Lemma command_line_listens home env_key f : configured (run_config home env_key f) <> [].
Proof.
  destruct (run_config_sockets home env_key f) as [Ht Hs]. unfold configured, configured_tcp, configured_unix. rewrite Ht, Hs.
  case_bool_decide as Ha; [|done]. cbn [app]. case_bool_decide as Hc; [|done]. exfalso. revert Hc. unfold chosen_socket.
  rewrite Ha, <- default_socket. assert (bool_decide (""%string = ""%string) = true) as -> by by apply bool_decide_eq_true_2.
  repeat case_bool_decide; cbn [negb]; [done || by apply Join_nonempty..].
Qed.

(** Every socket can be made that is not in use. *)
Definition willing : listen_env := mkListen true true true.

Lemma listen_willing me cfg w : TCPAddr cfg ∉ sk_tcp w -> configured cfg <> [] ->
  exists w', listen me cfg willing w = (Ok (configured cfg), w').
Proof.
  intros Hfree Hne. unfold listen. assert (exists w1, listen_tcp cfg willing w = Some (configured_tcp cfg, w1)) as [w1 Ht].
  { unfold listen_tcp, configured_tcp. case_bool_decide; [by eexists|]. cbn [willing le_tcp andb]. rewrite bool_decide_eq_true_2 by done. by eexists. }
  rewrite Ht. assert (exists w2, listen_unix me cfg willing w1 = (true, configured_unix cfg, w2)) as [w2 Hu].
  { unfold listen_unix, configured_unix. case_bool_decide; [by eexists|]. cbn [willing le_remove le_unix andb].
    rewrite bool_decide_eq_true_2 by apply lookup_delete_eq. by eexists. }
  rewrite Hu. cbn [negb]. fold (configured cfg). destruct (configured cfg) as [|l ls]; [done|]. by eexists.
Qed.

(** Closing by the system and closing by the daemon free the same addresses. *)
Lemma die_tcp ls : forall w w', sk_tcp w = sk_tcp w' -> sk_tcp (die ls w) = sk_tcp (fold_left close_listener ls w').
Proof.
  unfold die. induction ls as [|l ls IH]; intros w w' Hw; [done|]. cbn [fold_left]. apply IH. destruct l; cbn; [by rewrite Hw|done].
Qed.

Section claims.
Context `{Ed25519Ok, Argon2, AESGCM, Ripemd160, Base58}.
Context (chat_send send_file : string -> string -> option string) (accept_file reject_file : string -> string -> bool).

Abbreviation start := (Start chat_send send_file accept_file reject_file).
Abbreviation run := (runDaemon chat_send send_file accept_file reject_file).


(** A call of a client that reaches the daemon: it is answered when the API lets it through. *)
Definition ask {A} (d : Daemon) (clock now : Z) (info : A) (c : client) : option A :=
  if admitted d (Some (call_metadata c clock)) now then Some info else None.

(** Once the public key is configured, the administrator is whoever has signed. *)
Lemma admin_daemon me cfg env fs w d fs' w' pub : start me cfg env fs w = Some (Ok tt, d, fs', w') ->
  AdminKey cfg = hex_encode pub -> length pub = PublicKeySize ->
  forall md now, admitted d md now = true <-> verifyAuth md pub now = Ok tt.
Proof.
  intros Hs Hk Hl md now. apply start_opened in Hs as [_ Hs]. destruct (Hs eq_refl) as (_ & _ & _ & Hadm). rewrite Hadm, Hk. split.
  - intros [Hempty|(k & Hd & _ & Hv)]; [by destruct pub|]. rewrite hex_decode_encode in Hd. by injection Hd as ->.
  - intros Hv. right. exists pub. by rewrite hex_decode_encode.
Qed.

Lemma no_credentials pub now : verifyAuth (Some ∅) pub now = Err ErrMissingHeaders.
Proof. done. Qed.

End claims.

Section samples.
Import Toy.

Example sample_report :
  debug_report (10 * GoTime.Second) (mkUiDebug 1 [("EaddrA", "a.onion", 2500)] [("EaddrB", "direct", "")] "me.onion")%string =
  ["Onion: me.onion"; ""; "Routing Table (1 peers):";
   "  EaddrA                                a.onion                                                         7s ago"; "";
   "Connections (1):"; "  EaddrB                                direct"]%string /\
  duration_string (3725 * GoTime.Second) = "1h2m5s"%string /\ duration_string (- 60 * GoTime.Second) = "-1m0s"%string.
Proof. vm_compute. done. Qed.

◇ ◇ ◇ ◇ ◇ ◇ ◇

* **PROBLEM STATEMENT**
Reproduce, exactly and in full, the lines from the one that contains "duration_string (3725 *" to the end of the material.

* **RESPONSE**
  duration_string (3725 * GoTime.Second) = "1h2m5s"%string /\ duration_string (- 60 * GoTime.Second) = "-1m0s"%string.
Proof. vm_compute. done. Qed.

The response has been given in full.